My Business Plan PDF Print E-mail

Tom PhotoI suppose our business started out as unremarkable as most excavating business'. Likely, more desperation than sound planning. When you discover that your dream of becoming a professional athlete is rather misguided and that working on a farm, although offers the most wonderful environment both socially and aesthetically, doesn't quite provide the necessary financial resources to make you feel warm and fuzzy about taking on a wife and house and children, well you panic and buy an old backhoe at an auction sale on the coldest December day you can imagine and for a brief moment, just before that chilling thought of "what the heck did I do that for" grips you, you feel like you finally have your destiny firmly in your grasp.

Well then you get lucky. Your future wife's brother has a project in the spring and it lasts just long enough that you now know how to operate your backhoe. Then a friend of your father has a new building going up so you get to learn a little more and you meet the plumber on site who becomes a valuable customer for years and the superintendent on the neighbouring job needs some help after work, so you help him out and he becomes a future customer and all of a sudden you are out of control.
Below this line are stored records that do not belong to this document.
(* ===== verification/Lifecycle.v ===== *)
(** * The life of streams: what creation, deletion and expiry do

    The operations of Server.v and Expiry.v refine operations on the catalogue
    (Catalog.v). [server_ok srv C] says that the server's store, counter,
    resident streamers and started deletions stand for the catalogue [C]; every
    operation maps it to the catalogue the specification gives, and returns the
    result the specification gives. *)

From S2P Require Import Prelude.
From S2P Require Import Bytes.
From S2P Require Import Keys.
From S2P Require Import Meta.
From S2P Require Import Offset.
From S2P Require Import Storage.
From S2P Require Import Loads.
From S2P Require Import Batch.
From S2P Require Import Mime.
From S2P Require Import Json.
From S2P Require Import Read.
From S2P Require Import LiveCache.
From S2P Require Import Streamer.
From S2P Require Import StreamSpec.
From S2P Require Import StreamerRefine.
From S2P Require Import Deleter.
From S2P Require Import Server.
From S2P Require Import Expiry.
From S2P Require Import Catalog.

(** ** The invariant *)

Section server_ok.
  Context {S : Type} `{StorageLaws S}.
  (** Where the running background deletions stand. *)
  Context (R : gmap Z phase).
  Implicit Types (srv : server S) (s : S) (C : catalog).

(** [owed] as in [cat_ok]. *)
Record core_ok srv C (owed : Z) : Prop := {
  sv_healthy : healthy (srv_store srv);
  sv_cat : cat_ok R (view (srv_store srv)) (srv_nextID srv) C owed;
  sv_resident : ∀ p st, srv_registry srv !! p = Some st →
    ∃ e, C !! p = Some e ∧ e_gone e = false ∧
      mem_rep st p (e_meta e) (e_state e) ∧ published st (e_state e);
  sv_deleting : Forall (started_ok (srv_nextID srv) C) (srv_deleting srv) }.

Definition server_ok srv C : Prop := core_ok srv C 0 ∧ gone_kept C.

(** ** Loads of a catalogued store *)

Lemma healthy_get s k : healthy s → store_Get s k = Ok (view s !! k).
Proof.
  intros Hh. destruct (healthy_Get s k Hh) as [r Hr]. rewrite Hr. by apply Get_view in Hr as ->.
Qed.

Lemma healthy_commit s ops d s' err :
  healthy s → store_Commit s ops d = (s', err) →
  err = None ∧ healthy s' ∧ view s' = apply_ops (view s) ops.
Proof.
  intros Hh E. destruct (healthy_Commit s ops d Hh) as (s2 & E2 & Hh2). rewrite E in E2.
  simplify_eq. split_and!; [done..|]. by apply Commit_ok in E.
Qed.

Lemma loadRefCount_healthy s id : healthy s → loadRefCount s id = refs (view s) id.
Proof.
  intros Hh. unfold loadRefCount, refs. rewrite healthy_get by done.
  by destruct (view s !! refCountKey id).
Qed.

Section loads_ok.
  Context s (next : Z) C (owed : Z).
  Hypothesis Hh : healthy s.
  Hypothesis Hok : cat_ok R (view s) next C owed.

Lemma loadMeta_cat p : loadMeta s p = Ok (e_stored <$> C !! p).
Proof.
  unfold loadMeta. rewrite healthy_get by done. run_result.
  destruct (C !! p) as [e|] eqn:Hp; simpl.
  - destruct (sr_meta _ _ _ _ (eo_rep _ _ _ _ (co_entry _ _ _ _ Hok p e Hp))) as (?&?&->).
    by rewrite unmarshalMeta_Marshal.
  - by destruct (co_absent _ _ _ _ Hok p Hp) as [-> _].
Qed.

Lemma loadTombstone_cat p :
  loadTombstone s p =
    Ok (e ← C !! p; if e_gone e then Some (tombSoftDelete, e_id e) else None).
Proof.
  destruct (loadTombstone s p) as [r|err] eqn:E.
  - f_equal. destruct (C !! p) as [e|] eqn:Hp; simpl.
    + pose proof (eo_tomb _ _ _ _ (co_entry _ _ _ _ Hok p e Hp)) as Ht.
      pose proof (cat_id _ _ _ _ Hok p e Hp) as [? _]. destruct (e_gone e).
      * by eapply loadTombstone_stored.
      * by eapply loadTombstone_absent.
    + eapply loadTombstone_absent; [|done]. by apply (co_absent _ _ _ _ Hok).
  - exfalso. revert E. unfold loadTombstone. rewrite healthy_get by done. run_result.
    destruct (C !! p) as [e|] eqn:Hp.
    + rewrite (eo_tomb _ _ _ _ (co_entry _ _ _ _ Hok p e Hp)). destruct (e_gone e); [|done].
      unfold tombstoneValue. rewrite decide_False by len_lia. rewrite go_slice_in_range by len_lia.
      done.
    + by destruct (co_absent _ _ _ _ Hok p Hp) as [_ ->].
Qed.

Lemma loadTailSeq_cat p e : C !! p = Some e → loadTailSeq s (e_id e) = Ok (a_tail (e_state e)).
Proof.
  intros Hp. destruct (sr_tail _ _ _ _ (eo_rep _ _ _ _ (co_entry _ _ _ _ Hok p e Hp)))
    as (? & u & ? & Ht).
  unfold loadTailSeq. rewrite healthy_get by done. unfold e_id. rewrite Ht. run_result.
  by rewrite unmarshalTail_marshalTail.
Qed.
Lemma Cursor_Next_json srv C p e L limit o :
  server_ok R srv C → C !! p = Some e → reads C e L → 0 ≤ limit →
  isJSONStream (ContentType (e_meta e)) = true → 0 ≤ Seq o →
  ∃ ms next more,
    Cursor_Next srv limit (cursor_of p e o) = (cursor_of p e next, Ok (wrapJSONArray ms, next, more)) ∧
    payloads L (Seq o) (a_tail (e_state e)) = ms ++ payloads L (Seq next) (a_tail (e_state e)) ∧
    Seq o ≤ Seq next ∧ (more = false → a_tail (e_state e) ≤ Seq next) ∧
    (more = true → Seq o < Seq next < a_tail (e_state e)).
Proof.
  intros Hs Hp Hr Hlim Hj HS. pose proof Hs as [[Hh Hcat _ _] _].
  pose proof (reads_log_at _ _ _ _ _ _ _ Hcat Hp Hr) as Hl.
  pose proof (eo_bound _ _ _ _ (co_entry _ _ _ _ Hcat p e Hp)).
  destruct (Cursor_Next_ok srv C p e L limit o Hs Hp Hr HS) as (body & next & utd & -> & E).
  rewrite Hj in E. apply (readRange_json_read L) in E; [|apply Hcat|done..|lia].
  apply json_read_step in E as (ms & -> & Hpay & Hle & Hu & Hlt).
  exists ms, next, (negb utd). split_and!; [done..| |].
  - intros Hm. apply Hu. by destruct utd.
  - intros Hm. destruct utd; [done|]. specialize (Hlt eq_refl). split; [done|].
    destruct (decide (Seq next < a_tail (e_state e))); [done|]. discriminate (proj2 Hu ltac:(lia)).
Qed.

Lemma drain_json srv C p e L limit :
  server_ok R srv C → C !! p = Some e → reads C e L → 0 ≤ limit →
  isJSONStream (ContentType (e_meta e)) = true →
  ∀ fuel o, 0 ≤ Seq o → a_tail (e_state e) - Seq o < Z.of_nat fuel → (0 < fuel)%nat →
  ∃ msgss last, drain fuel srv limit (cursor_of p e o) = Ok (wrapJSONArray <$> msgss, last) ∧
    concat msgss = payloads L (Seq o) (a_tail (e_state e)) ∧ a_tail (e_state e) ≤ Seq last.
Proof.
  intros Hs Hp Hr Hlim Hj. induction fuel as [|fuel IH]; intros o HS Hf Hpos; [lia|]. cbn [drain].
  destruct (Cursor_Next_json srv C p e L limit o Hs Hp Hr Hlim Hj HS)
    as (ms & next & more & -> & Hpay & Hle & Hend & Hgo). run_result. destruct more.
  - specialize (Hgo eq_refl). destruct (IH next) as (msgss & last & -> & Hc & Hlast); [lia|lia|lia|].
    exists (ms :: msgss), last. split_and!; [done| |done]. simpl. by rewrite Hc, Hpay.
  - specialize (Hend eq_refl). exists [ms], next. split_and!; [done| |done]. simpl.
    by rewrite Hpay, (payloads_nil L (Seq next)) by lia.
Qed.

(** ** Materialisation *)

Section materialize_spec.
  Context (decode : bytes → option (list Message)) (decode1 : bytes → option Message).
  (** [json.Unmarshal] of an array decodes its elements one by one. *)
  Hypothesis Hdecode : ∀ ms, Forall Json.element ms → decode (wrapJSONArray ms) = mapM decode1 ms.

Lemma ApplyAll_app m a b : (ApplyAll m (a ++ b)).1 = (ApplyAll (ApplyAll m a).1 b).1.
Proof.
  revert m. induction a as [|x a IH]; intros m; [done|].
  change ((x :: a) ++ b) with (x :: (a ++ b)). by rewrite !ApplyAll_cons, IH.
Qed.

Lemma mapM_app_inv {A B : Type} (f : A → option B) xs ys zs :
  mapM f (xs ++ ys) = Some zs →
  ∃ zs1 zs2, mapM f xs = Some zs1 ∧ mapM f ys = Some zs2 ∧ zs = zs1 ++ zs2.
Proof.
  intros (zs1 & zs2 & Ha & Hb & ->)%mapM_Some%Forall2_app_inv_l. exists zs1, zs2.
  split_and!; [by apply mapM_Some..|done].
Qed.

Lemma wrapJSONArray_nonempty ms : wrapJSONArray ms ≠ [].
Proof. unfold wrapJSONArray, appendJSONArray. simpl. by destruct ms. Qed.

Lemma materialize_loop_ok srv C p e L limit :
  server_ok R srv C → C !! p = Some e → reads C e L → 0 ≤ limit →
  isJSONStream (ContentType (e_meta e)) = true →
  ∀ fuel o mat msgs, 0 ≤ Seq o → a_tail (e_state e) - Seq o < Z.of_nat fuel → (0 < fuel)%nat →
  Forall Json.element (payloads L (Seq o) (a_tail (e_state e))) →
  mapM decode1 (payloads L (Seq o) (a_tail (e_state e))) = Some msgs →
  ∃ last, materialize_loop decode fuel srv limit (cursor_of p e o) mat = Ok ((ApplyAll mat msgs).1, last) ∧
    a_tail (e_state e) ≤ Seq last.
Proof.
  intros Hs Hp Hr Hlim Hj.
  induction fuel as [|fuel IH]; intros o mat msgs HS Hf Hpos Hel Hmsgs; [lia|]. cbn [materialize_loop].
  destruct (Cursor_Next_json srv C p e L limit o Hs Hp Hr Hlim Hj HS)
    as (ms & next & more & -> & Hpay & Hle & Hend & Hgo). run_result.
  rewrite Hpay in Hel, Hmsgs. apply Forall_app in Hel as [Hel1 Hel2].
  apply mapM_app_inv in Hmsgs as (m1 & m2 & Hm1 & Hm2 & ->).
  unfold decodeStateMessages. rewrite decide_False by apply wrapJSONArray_nonempty.
  rewrite Hdecode, Hm1 by done. run_result. rewrite ApplyAll_app. destruct more.
  - specialize (Hgo eq_refl). apply IH; [lia..|done|done].
  - specialize (Hend eq_refl). rewrite (payloads_nil L (Seq next)) in Hm2 by lia.
    simpl in Hm2. apply (inj Some) in Hm2 as <-. by exists next.
Qed.

End materialize_spec.

(** ** Properties *)

(** An in-process append is exactly one append. On a live, open stream the
    records are added in order, the stream is closed if asked, and the offset after
    the last record is returned; on a closed stream data is refused with the
    stream's final offset and a close is acknowledged again; absent and
    soft-deleted streams are errors and nothing changes. *)
Theorem appendOrClose_correct srv C now p records close :
  server_ok R srv C →
  (∀ e, C !! p = Some e → is_i64 now ∧ ttl_in_range (TTLSeconds (e_meta e)) now ∧
     a_tail (e_state e) + len records < 2^63) →
  let '(srv', r) := appendOrClose srv now p records close in
  match C !! p with
  | None => r = (offset0, Some ErrNotFound) ∧ server_ok R srv' C
  | Some e =>
      if e_gone e then r = (offset0, Some ErrGone) ∧ srv' = srv
      else
        let a' := public_append now e records close in
        server_ok R srv' (<[p := with_state e a']> C) ∧
        r = (tailOffset (a_tail a'),
             if decide (a_closed (e_state e) = true ∧ records ≠ []) then Some ErrStreamClosed else None)
  end.
Proof. apply appendOrClose_ok. Qed.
Then you start making mistakes. You buy a bulldozer, which of course forces you to buy a truck and trailer to haul it around because you never took the time to figure out that you couldn't just drive it down the road like you could your backhoe. And so it goes. An opportunity requires an excavator, you haven't learned your lesson, so without thinking you go out and buy one. "Hey I've got a lot of stuff sitting around everyday, I should hire somebody to make things easier." Oh brother!

The banker lady calls me in. "Tom, I would like you to prepare for me a financial plan for your business." I wanted to tell her how good I was in gym class at high school and how economics seemed to get the best of me but I wasn't quite sure I was applying proper context. I also wanted to settle the issue right there and now because I had a lot of work coming up and didn't see myself having time to come back for a visit real soon. "My financial plan remains the same as it has always been. I get out of bed at 5:30am, I work till about 10pm, then I try to get my invoicing done by 11 so I can watch a bit of the news." She rolled her eyes and looked heavenward, which I took for a good sign, sort of an acknowledgement of revelation on her part.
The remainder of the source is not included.